Equally important, law enforcement action must be used to catch the big fish, not just small-time operators. A good start would be to reckon with those Lebanese central bank officials who have already been credibly accused of corruption and collusion with political actors.
Coordinated action among strategic rivals is a tall order; but it is the only option. Lebanon’s institutional troubles cannot be wished away. The international community must reassess the costs of the country’s perverse political equilibrium, and Lebanon’s main foreign patrons must recognise that they ultimately share an interest in breaking the country’s institutional gridlock.
Lebanon’s foreign patrons are members of the G-20, which recognises the negative effect of corruption on economies. The G-20 Anti-Corruption Working Group can lead anti-corruption efforts in Lebanon, especially as it works with the International Monetary Fund, which is currently negotiating with Lebanon regarding conditional financial support, and the World Bank, whose Stolen Asset Recovery Initiative plays an advisory role on related issues, including asset recovery and anti-money laundering policies. In short, such existing initiatives of global governance could be harnessed to improve Lebanon’s governance.

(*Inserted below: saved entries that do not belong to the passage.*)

(** [sys_mmap] with MAP_FIXED (private and anonymous) does not simply replace
    what is at the address.  If nothing is mapped there it fails with EINVAL.  If
    something is, the range is cut at least up to the end of the first area found
    in it and the frames there are released; the new mapping is made only if the rest of the range is free,
    and otherwise the call fails with ENOMEM although the pages it cut out are
    gone. *)
Theorem mmap_fixed fds pid now s addr length prot fd offset σ held :
  layout_ok C -> uvm_ok σ (mm_vm s) -> counted σ (frame_map (areas (mm_vm s))) held -> 0 < addr ->
  addr mod 4096 = 0 -> 0 < length -> addr + length + 16384 <= (user_pages - 1) * 4096 -> offset mod 4096 = 0 ->
  let perm := MapPerm_from (MmapProt_truncate prot) in
  let lo := addr / 4096 in
  let hi := (addr + length + 4095) / 4096 in
  let call := sys_mmap Small fds pid now s addr length prot fixed_flags fd offset σ in
  mergeable (areas (mm_vm s)) lo hi -> tail_ok (areas (mm_vm s)) lo hi ->
  (rm_free (areas (mm_vm s)) lo hi /\ call = Ret (Err EINVAL, s, σ)) \/
  (exists c u1 σ1, lo < c <= hi /\ munmapped σ σ1 (mm_vm s) u1 lo c held /\
     (forall k r a, lo <= k < hi -> rm_free (areas (mm_vm s)) lo k -> rm_at (areas (mm_vm s)) k = Some (r, a) ->
        Z.min hi (r_end r) <= c) /\
     ((rm_free (areas (mm_vm s)) c hi /\ exists u', call = Ret (Ok addr, mkMm u' (mm_shm s), σ1) /\
         placed σ1 u1 u' lo hi (mmap_info perm fixed_flags (ToAnon None) lo)) \/
      (~ rm_free (areas (mm_vm s)) c hi /\ call = Ret (Err ENOMEM, mkMm u1 (mm_shm s), σ1)))).
Proof.
  intros Hlay Hok Hcnt Ha Hal Hl Hb Hoal. assert (Hb1 : addr + length + 4096 <= (user_pages - 1) * 4096) by lia.
  assert (Hb2 : addr + length <= (user_pages - 1) * 4096) by lia. assert (Ha0 : 0 <= addr) by lia.
  intros perm lo hi call Hmg Htl.
  destruct (call_span addr length Ha0 Hal Hl Hb1) as (Eva & Hlo & Hhi & Elen & E1 & _).
  fold lo in Eva, Hlo, Elen, E1. fold hi in Hlo, Hhi, Elen.
  destruct (user_span addr length Ha0 Hl Hb2) as (_ & E2 & _). fold hi in E2.
  assert (Ecall : call = (r ← uvm_unmap (mm_vm s) (lo * 4096) ((hi - lo) * 4096);
    match r.1 with
    | Err e => mret (Err e, mkMm r.2 (mm_shm s))
    | Ok vma => _ ← area_drop vma;
        mmap_kind Small fds pid now (mkMm r.2 (mm_shm s)) addr length perm fixed_flags fd offset
    end) σ).
  { unfold call, sys_mmap. change (MmapFlags_truncate fixed_flags) with fixed_flags. fold perm.
    rewrite page_size_val, Hoal. change (contains fixed_flags MAP_FIXED) with true.
    destruct (Z.eqb_spec length 0), (Z.eqb_spec addr 0); try lia. cbn [andb Z.eqb negb].
    unfold mbind, VM_bind. by rewrite (unmap_span _ addr length lo hi) by done. }
  destruct (uvm_unmap_any Small Small_low σ (mm_vm s) lo hi Hok Hlo Hhi Hmg Htl)
    as [[Hfree E]|(mid & u1 & σ1 & c & E & Hc & Hcut & _ & Hfst)].
  { left. split; [done|]. rewrite Ecall. erewrite run_bind by exact E. by destruct s. }
  right. destruct (munmap_turn σ σ1 (mm_vm s) u1 mid lo c held Hok Hcnt Hcut) as (σ2 & Ed & Hm & _).
  exists c, u1, σ2. do 3 (split; [done|]). rewrite Ecall.
  erewrite run_bind by exact E. cbn [fst snd]. erewrite run_bind by exact Ed.
  assert (Hfr : rm_free (areas u1) lo hi <-> rm_free (areas (mm_vm s)) c hi).
  { pose proof (mu_info _ _ _ _ _ _ _ Hm) as Hi. unfold space_info in Hi.
    split; intros H v Hv; specialize (Hi v); specialize (H v).
    - rewrite H in Hi by lia. destruct (Z.ltb_spec v c); [lia|]. rewrite andb_false_r in Hi. by destruct (rm_at (areas (mm_vm s)) v).
    - destruct (decide (v < c)).
      + revert Hi. zcmp. by destruct (rm_at (areas u1) v).
      + rewrite H in Hi by lia. revert Hi. destruct (_ && _); by destruct (rm_at (areas u1) v). }
  assert (Hn : (addr mod 4096 + length + 4095) / 4096 = hi - lo) by (unfold hi, lo; div_lia).
  pose proof (mmap_placement Small σ2 u1 addr length perm fixed_flags (ToAnon None) Hlay (mu_ok _ _ _ _ _ _ _ Hm)
    (MapPerm_from_perm _) ltac:(lia) Hl ltac:(lia) ltac:(done) ltac:(intros; lia)) as H.
  cbv zeta in H. rewrite Hn in H. change (contains fixed_flags MAP_FIXED) with true in H. cbv iota in H.
  cbn [mmap_addr] in H. fold lo in H. replace ((lo * 4096 + (hi - lo) * 4096 + 4095) / 4096) with hi in H by div_lia.
  assert (Ek : mmap_kind Small fds pid now (mkMm u1 (mm_shm s)) addr length perm fixed_flags fd offset σ2 =
    (r ← mmap_alloc Small u1 addr length perm fixed_flags (ToAnon None); mret (with_vm (mm_shm s) r)) σ2) by done.
  rewrite Ek. destruct H as [(u' & E' & Hpl)|[Hnf E']].
  - left. split; [apply Hfr, Hpl|]. exists u'. split; [|done]. erewrite run_bind by exact E'. unfold with_vm. cbn [fst snd ok_addr].
    by rewrite as_isize_user, <- Eva by lia.
  - right. split; [by rewrite <- Hfr|]. by erewrite run_bind by exact E'.
Qed.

In the absence of such coordinated global action, tensions in the country will escalate, resulting in a growing number of asylum-seekers, which will affect Europe in particular. Cyprus is already the EU member state with the highest number of asylum-seekers per capita, and the United Nations Refugee Agency, UNHCR, has reported a 160% rise in irregular migration attempts on the Lebanon-Cyprus route since 2019.
Greater emphasis should be placed on preventing displacement, rather than mitigating the refugee crisis through foreign aid. The diagnosis and the cure have been identified, but the physician still seems to have an incentive to keep the patient sick.